╭─ Task inputs
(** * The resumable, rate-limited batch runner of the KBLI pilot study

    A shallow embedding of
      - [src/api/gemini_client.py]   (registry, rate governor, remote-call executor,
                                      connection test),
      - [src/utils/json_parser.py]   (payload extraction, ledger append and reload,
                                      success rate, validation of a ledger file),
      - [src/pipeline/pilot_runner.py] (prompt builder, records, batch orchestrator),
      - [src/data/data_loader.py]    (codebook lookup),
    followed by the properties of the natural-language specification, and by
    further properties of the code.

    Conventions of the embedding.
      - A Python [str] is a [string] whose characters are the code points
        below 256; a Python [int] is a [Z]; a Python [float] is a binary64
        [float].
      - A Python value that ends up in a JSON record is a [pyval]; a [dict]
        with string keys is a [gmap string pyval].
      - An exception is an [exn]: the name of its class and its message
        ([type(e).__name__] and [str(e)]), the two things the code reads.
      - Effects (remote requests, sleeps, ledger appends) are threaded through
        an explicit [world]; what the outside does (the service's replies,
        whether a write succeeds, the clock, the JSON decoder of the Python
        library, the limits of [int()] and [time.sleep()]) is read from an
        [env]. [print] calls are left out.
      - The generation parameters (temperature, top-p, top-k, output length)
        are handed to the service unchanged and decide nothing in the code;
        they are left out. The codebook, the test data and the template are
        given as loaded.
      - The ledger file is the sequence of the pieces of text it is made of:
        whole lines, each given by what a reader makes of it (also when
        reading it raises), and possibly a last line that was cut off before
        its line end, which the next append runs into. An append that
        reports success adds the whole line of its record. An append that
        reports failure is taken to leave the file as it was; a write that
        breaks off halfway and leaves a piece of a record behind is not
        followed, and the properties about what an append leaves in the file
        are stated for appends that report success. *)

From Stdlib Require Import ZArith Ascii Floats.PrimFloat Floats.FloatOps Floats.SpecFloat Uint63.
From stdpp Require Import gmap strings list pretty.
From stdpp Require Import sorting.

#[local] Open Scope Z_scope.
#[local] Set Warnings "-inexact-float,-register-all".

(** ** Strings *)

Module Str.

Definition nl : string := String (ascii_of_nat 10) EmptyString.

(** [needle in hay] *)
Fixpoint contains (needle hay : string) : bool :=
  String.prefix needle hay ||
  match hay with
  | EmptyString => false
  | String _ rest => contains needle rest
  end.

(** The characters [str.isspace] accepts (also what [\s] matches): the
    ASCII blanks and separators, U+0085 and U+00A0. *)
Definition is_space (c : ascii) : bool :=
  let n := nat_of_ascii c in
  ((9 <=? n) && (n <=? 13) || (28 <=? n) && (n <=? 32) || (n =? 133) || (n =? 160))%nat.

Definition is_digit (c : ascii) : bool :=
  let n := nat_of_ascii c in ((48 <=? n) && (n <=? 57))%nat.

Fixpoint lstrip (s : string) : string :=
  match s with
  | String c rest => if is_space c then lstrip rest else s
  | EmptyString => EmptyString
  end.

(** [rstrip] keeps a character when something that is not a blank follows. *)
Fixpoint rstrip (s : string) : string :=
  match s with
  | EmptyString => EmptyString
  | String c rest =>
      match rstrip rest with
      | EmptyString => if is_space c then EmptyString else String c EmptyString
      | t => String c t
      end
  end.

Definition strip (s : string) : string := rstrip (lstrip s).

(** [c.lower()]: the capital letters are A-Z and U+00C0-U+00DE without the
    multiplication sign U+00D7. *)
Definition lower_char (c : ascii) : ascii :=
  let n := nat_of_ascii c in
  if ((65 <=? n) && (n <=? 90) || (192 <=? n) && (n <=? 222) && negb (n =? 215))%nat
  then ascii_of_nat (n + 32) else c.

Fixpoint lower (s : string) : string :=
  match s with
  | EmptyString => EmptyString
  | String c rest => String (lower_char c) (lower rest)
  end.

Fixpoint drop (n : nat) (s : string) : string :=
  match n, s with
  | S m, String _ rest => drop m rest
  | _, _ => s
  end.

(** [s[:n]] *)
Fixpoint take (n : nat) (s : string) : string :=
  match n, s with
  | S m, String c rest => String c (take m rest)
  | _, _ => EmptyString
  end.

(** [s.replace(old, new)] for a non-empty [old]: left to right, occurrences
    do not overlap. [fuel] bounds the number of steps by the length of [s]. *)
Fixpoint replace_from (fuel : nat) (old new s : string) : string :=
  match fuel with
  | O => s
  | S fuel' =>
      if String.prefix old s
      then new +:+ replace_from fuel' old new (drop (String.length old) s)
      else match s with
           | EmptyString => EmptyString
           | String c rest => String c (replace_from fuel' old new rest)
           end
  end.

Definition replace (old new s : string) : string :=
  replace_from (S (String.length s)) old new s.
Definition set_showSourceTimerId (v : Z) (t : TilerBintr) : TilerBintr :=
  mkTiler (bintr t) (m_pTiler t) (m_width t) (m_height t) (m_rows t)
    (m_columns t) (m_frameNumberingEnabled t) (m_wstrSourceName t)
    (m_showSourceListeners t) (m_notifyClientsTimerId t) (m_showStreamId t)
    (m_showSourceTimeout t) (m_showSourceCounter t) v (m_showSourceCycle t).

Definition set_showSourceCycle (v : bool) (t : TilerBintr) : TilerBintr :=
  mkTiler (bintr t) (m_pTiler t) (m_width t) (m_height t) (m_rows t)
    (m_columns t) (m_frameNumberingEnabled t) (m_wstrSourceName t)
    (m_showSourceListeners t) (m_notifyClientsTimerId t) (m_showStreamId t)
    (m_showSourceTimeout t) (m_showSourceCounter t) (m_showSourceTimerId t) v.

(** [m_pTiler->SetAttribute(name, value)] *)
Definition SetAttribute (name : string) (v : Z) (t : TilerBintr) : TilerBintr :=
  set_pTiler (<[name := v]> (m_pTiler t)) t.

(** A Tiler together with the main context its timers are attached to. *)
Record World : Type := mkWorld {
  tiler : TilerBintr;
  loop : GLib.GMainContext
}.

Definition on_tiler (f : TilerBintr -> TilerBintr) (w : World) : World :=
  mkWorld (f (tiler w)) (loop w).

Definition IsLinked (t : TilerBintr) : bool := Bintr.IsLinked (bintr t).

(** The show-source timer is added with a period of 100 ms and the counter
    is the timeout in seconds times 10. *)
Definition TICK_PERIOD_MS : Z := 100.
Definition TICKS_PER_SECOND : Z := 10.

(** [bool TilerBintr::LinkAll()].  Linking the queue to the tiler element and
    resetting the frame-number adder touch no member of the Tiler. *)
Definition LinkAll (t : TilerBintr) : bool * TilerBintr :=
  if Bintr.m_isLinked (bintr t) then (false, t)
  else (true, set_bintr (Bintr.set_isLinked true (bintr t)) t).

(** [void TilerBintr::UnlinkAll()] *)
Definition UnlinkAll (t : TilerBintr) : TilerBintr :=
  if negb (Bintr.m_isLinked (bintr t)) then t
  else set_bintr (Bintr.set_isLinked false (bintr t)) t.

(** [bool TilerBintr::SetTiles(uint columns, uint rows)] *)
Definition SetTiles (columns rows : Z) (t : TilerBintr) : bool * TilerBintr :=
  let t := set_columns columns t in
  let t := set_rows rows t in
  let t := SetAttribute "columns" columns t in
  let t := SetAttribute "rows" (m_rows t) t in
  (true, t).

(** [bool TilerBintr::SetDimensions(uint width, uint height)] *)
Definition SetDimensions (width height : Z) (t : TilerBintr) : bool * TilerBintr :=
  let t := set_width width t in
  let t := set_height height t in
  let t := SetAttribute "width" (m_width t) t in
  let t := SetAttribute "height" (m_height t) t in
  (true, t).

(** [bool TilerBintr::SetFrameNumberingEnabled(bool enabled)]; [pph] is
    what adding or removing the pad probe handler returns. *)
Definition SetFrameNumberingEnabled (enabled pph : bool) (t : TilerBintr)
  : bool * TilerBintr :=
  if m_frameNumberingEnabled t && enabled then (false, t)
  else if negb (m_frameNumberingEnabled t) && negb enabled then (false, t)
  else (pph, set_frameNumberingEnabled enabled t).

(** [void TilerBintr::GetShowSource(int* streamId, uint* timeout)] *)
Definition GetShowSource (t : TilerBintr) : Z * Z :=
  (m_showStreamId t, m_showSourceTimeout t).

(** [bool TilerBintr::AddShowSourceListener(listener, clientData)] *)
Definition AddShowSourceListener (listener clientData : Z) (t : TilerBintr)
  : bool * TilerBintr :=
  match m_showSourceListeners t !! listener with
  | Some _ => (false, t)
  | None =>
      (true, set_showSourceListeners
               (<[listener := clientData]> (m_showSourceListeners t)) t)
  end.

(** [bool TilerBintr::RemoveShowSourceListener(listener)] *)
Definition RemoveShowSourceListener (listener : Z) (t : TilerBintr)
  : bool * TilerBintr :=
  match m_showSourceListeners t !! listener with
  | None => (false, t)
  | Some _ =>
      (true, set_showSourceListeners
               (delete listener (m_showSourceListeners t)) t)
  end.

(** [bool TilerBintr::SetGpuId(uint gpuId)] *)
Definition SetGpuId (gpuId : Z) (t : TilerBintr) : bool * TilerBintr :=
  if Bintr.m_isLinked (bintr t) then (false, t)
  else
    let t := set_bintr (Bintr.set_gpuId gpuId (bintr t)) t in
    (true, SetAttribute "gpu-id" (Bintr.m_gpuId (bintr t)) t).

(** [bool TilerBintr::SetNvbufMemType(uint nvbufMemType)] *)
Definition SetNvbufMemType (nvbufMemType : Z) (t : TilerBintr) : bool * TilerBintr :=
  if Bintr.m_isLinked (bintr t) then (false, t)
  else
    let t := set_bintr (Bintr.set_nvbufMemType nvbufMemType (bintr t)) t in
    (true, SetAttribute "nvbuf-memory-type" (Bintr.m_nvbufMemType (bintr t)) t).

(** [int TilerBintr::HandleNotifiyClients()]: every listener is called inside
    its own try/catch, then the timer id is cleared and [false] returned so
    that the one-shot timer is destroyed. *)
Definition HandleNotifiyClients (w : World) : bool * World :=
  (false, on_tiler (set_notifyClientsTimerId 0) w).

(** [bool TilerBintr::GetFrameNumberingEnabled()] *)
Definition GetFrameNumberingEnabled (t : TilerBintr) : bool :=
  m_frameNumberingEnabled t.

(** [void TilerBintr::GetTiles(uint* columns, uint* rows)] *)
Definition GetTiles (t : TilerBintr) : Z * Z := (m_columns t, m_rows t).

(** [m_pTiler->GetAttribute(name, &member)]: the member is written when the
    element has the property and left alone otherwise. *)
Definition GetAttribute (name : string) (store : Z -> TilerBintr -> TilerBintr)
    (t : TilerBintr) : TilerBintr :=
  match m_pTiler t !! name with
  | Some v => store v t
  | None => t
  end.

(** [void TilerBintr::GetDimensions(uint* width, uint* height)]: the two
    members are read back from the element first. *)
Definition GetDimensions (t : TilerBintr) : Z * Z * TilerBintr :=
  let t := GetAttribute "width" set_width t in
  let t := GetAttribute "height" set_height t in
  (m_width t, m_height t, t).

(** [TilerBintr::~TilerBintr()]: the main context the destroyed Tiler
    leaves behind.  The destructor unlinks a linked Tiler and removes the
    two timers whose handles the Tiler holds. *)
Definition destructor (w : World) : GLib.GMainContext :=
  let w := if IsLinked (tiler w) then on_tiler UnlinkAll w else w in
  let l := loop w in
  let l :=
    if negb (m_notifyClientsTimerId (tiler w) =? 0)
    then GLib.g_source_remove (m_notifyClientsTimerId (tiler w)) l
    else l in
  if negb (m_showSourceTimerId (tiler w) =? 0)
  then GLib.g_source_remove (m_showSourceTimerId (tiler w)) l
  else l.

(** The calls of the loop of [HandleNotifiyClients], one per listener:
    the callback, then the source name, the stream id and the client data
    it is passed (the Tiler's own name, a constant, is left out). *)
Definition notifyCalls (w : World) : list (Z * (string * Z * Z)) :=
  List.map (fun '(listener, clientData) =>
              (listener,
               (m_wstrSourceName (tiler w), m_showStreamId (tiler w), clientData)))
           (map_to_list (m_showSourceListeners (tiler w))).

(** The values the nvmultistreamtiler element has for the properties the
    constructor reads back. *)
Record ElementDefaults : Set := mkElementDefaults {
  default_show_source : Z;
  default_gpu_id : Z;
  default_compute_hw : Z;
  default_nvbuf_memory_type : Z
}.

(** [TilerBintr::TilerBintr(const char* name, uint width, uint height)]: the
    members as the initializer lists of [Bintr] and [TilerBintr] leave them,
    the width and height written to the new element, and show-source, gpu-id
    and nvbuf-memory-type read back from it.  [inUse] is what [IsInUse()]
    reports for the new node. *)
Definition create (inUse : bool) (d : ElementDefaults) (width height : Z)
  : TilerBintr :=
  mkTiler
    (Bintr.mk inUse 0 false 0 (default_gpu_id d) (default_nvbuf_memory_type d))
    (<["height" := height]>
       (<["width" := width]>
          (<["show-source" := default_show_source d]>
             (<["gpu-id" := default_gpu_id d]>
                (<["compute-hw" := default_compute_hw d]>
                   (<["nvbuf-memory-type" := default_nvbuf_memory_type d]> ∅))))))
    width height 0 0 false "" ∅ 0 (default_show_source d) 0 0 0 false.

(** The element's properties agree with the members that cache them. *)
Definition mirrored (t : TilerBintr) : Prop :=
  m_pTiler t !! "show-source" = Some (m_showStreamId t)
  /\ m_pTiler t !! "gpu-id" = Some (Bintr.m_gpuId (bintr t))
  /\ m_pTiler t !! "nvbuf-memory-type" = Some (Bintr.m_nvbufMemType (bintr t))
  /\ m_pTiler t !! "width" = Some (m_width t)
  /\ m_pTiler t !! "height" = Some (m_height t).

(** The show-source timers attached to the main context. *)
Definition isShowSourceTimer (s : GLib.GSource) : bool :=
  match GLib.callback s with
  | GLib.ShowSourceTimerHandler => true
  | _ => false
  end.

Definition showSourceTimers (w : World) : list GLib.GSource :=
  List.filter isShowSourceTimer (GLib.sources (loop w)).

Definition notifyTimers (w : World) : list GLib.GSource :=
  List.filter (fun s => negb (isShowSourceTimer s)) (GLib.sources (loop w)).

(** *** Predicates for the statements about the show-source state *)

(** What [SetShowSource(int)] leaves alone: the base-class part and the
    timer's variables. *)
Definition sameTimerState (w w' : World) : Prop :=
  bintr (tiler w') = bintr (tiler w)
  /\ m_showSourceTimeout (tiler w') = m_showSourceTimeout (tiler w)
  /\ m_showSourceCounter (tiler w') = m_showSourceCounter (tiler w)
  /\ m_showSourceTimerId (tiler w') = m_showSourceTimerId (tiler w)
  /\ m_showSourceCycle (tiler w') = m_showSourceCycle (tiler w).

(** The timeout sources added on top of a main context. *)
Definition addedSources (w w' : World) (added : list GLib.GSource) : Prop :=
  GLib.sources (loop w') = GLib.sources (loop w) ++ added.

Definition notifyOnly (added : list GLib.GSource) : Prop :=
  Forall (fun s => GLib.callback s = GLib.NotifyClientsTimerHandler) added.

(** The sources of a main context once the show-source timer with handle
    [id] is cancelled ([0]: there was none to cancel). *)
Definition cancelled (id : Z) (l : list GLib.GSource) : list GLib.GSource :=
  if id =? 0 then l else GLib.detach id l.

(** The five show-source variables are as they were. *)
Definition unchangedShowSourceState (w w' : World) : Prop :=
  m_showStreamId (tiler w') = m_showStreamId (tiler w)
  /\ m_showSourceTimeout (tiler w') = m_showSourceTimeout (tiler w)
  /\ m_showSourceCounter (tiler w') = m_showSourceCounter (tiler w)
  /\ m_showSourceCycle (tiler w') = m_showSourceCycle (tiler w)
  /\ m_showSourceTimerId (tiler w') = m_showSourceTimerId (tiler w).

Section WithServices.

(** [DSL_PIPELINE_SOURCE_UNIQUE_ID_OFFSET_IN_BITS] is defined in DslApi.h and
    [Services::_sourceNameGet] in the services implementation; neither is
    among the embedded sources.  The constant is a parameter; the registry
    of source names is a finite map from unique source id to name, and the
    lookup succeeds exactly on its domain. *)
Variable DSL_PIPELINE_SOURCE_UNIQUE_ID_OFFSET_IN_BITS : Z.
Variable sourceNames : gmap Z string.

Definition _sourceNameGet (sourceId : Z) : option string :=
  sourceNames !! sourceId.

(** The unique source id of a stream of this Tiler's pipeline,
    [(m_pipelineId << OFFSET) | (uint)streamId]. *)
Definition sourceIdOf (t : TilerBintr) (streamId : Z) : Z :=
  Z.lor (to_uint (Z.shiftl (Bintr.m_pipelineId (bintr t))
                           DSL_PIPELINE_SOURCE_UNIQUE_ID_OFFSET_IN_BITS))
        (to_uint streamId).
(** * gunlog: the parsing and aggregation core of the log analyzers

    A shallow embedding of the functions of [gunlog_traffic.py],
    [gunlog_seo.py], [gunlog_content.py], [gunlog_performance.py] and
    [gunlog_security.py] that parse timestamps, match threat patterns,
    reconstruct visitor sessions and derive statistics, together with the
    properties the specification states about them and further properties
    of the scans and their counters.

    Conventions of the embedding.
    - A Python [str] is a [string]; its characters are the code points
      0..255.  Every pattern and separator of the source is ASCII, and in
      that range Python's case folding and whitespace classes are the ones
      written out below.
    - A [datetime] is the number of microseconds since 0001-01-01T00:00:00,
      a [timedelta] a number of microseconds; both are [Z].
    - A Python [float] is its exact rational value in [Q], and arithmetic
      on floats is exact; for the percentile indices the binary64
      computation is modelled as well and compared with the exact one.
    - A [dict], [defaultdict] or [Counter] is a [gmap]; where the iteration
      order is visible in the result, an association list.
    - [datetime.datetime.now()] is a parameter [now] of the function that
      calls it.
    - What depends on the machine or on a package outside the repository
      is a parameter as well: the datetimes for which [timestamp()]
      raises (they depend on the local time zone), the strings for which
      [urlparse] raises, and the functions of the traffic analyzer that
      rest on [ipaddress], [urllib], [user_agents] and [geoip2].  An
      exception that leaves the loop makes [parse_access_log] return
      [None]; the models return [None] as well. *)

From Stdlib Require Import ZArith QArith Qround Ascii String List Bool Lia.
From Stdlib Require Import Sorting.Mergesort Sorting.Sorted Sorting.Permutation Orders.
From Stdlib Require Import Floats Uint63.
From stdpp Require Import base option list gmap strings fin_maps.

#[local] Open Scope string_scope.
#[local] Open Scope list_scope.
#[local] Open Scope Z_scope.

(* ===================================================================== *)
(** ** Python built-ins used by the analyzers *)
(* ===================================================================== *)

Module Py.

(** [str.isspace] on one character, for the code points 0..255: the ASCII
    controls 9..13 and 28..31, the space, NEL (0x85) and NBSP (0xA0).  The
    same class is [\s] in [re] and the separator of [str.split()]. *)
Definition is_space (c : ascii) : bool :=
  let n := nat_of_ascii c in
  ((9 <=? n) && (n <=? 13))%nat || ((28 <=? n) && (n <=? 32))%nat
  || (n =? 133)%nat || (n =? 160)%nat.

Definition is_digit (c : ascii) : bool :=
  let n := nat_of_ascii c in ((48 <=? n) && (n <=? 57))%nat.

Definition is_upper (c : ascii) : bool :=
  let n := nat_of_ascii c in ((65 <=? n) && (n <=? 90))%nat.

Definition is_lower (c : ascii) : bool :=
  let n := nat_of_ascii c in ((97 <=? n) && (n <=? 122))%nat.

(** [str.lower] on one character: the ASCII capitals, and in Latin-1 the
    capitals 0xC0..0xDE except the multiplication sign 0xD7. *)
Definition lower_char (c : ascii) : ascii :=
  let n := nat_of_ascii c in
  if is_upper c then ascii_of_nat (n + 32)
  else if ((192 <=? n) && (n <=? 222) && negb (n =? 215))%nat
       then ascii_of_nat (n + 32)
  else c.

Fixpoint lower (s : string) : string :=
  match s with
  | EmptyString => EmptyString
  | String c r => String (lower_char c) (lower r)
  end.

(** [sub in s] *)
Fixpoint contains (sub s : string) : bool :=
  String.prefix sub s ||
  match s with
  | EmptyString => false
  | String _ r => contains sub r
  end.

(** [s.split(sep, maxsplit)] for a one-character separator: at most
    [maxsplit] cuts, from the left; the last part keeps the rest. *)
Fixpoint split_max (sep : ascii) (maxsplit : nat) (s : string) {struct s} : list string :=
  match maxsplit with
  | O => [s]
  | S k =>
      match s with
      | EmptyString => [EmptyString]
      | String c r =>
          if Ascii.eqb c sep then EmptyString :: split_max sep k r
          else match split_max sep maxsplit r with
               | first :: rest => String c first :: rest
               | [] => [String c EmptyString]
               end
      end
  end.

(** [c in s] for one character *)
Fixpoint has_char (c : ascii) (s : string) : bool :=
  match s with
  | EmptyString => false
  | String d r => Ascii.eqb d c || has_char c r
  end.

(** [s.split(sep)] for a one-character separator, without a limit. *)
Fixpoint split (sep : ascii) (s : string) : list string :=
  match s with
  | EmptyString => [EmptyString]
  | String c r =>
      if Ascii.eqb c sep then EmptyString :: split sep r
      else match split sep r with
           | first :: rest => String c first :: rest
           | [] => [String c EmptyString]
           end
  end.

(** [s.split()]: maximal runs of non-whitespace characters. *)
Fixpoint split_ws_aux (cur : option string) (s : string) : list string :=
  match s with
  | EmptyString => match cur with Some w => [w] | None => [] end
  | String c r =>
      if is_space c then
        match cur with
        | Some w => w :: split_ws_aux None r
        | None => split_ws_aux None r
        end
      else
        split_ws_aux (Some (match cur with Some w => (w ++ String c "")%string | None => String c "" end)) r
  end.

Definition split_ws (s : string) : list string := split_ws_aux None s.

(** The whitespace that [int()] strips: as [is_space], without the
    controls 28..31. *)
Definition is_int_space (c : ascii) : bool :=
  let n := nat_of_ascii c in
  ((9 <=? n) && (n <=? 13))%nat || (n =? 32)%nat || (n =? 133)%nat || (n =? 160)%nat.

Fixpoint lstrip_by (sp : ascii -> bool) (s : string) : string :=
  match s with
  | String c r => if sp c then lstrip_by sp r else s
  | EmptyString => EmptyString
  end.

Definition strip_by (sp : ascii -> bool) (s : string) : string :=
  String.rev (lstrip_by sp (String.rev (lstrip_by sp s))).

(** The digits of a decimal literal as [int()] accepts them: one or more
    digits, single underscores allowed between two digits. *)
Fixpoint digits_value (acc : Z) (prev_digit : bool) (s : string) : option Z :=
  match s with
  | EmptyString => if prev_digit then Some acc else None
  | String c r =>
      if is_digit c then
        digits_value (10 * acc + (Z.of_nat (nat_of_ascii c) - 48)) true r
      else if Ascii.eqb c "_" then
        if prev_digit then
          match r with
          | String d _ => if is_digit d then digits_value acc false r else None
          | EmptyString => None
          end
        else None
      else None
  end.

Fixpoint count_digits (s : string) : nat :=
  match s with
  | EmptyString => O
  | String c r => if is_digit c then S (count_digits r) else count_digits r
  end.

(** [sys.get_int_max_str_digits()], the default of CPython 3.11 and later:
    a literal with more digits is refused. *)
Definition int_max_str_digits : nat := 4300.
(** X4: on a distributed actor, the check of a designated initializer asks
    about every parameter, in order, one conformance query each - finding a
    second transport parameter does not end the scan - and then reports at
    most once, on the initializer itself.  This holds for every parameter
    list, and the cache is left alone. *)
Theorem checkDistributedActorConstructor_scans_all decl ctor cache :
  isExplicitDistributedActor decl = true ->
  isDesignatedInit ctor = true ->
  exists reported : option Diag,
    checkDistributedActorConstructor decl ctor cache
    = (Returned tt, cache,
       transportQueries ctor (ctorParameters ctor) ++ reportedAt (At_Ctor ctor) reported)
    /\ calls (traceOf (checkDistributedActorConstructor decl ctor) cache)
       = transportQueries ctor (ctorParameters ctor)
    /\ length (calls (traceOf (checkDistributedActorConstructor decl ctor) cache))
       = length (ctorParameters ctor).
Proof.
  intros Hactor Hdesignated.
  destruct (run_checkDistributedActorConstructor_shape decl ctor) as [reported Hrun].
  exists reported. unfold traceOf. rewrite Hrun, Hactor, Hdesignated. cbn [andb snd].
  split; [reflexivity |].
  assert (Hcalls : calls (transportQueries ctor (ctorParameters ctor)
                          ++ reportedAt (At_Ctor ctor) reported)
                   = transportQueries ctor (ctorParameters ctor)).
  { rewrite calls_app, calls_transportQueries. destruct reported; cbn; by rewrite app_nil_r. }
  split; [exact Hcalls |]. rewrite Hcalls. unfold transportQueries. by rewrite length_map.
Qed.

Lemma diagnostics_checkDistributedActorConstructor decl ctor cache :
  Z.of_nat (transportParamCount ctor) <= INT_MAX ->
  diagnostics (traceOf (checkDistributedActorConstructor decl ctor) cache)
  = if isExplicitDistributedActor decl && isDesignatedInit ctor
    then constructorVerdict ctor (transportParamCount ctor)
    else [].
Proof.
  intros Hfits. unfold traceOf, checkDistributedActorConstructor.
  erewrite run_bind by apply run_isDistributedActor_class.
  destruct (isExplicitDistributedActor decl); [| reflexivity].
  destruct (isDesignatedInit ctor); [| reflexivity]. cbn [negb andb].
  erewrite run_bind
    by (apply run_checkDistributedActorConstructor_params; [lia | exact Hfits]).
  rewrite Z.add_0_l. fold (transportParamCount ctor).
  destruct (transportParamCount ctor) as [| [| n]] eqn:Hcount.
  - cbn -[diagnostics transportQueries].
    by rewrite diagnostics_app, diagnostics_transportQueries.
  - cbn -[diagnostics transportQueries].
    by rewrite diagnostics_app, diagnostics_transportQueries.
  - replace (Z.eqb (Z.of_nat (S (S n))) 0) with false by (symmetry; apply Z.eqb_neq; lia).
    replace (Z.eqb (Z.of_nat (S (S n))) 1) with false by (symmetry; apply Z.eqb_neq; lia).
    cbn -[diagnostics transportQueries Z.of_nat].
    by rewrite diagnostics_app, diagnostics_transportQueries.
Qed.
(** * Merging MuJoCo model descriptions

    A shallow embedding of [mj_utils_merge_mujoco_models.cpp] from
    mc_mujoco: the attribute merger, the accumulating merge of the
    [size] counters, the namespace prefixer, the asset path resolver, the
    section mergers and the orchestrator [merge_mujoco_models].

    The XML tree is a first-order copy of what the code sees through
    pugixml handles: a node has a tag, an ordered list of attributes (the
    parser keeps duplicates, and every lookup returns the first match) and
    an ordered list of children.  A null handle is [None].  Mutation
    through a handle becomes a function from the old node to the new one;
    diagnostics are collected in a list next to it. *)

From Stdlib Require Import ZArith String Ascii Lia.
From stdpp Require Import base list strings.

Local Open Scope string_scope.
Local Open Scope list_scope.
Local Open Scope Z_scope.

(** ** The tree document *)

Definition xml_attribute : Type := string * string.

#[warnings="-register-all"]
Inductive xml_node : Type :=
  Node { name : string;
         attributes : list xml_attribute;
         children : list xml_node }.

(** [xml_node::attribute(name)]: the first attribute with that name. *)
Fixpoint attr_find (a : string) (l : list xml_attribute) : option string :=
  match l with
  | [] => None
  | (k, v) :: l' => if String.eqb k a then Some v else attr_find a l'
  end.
╰─
Assigned task: In the entries above, find each line with the word "traceOf" and return it.

Task output:
    /\ calls (traceOf (checkDistributedActorConstructor decl ctor) cache)
    /\ length (calls (traceOf (checkDistributedActorConstructor decl ctor) cache))
  exists reported. unfold traceOf. rewrite Hrun, Hactor, Hdesignated. cbn [andb snd].
  diagnostics (traceOf (checkDistributedActorConstructor decl ctor) cache)
  intros Hfits. unfold traceOf, checkDistributedActorConstructor.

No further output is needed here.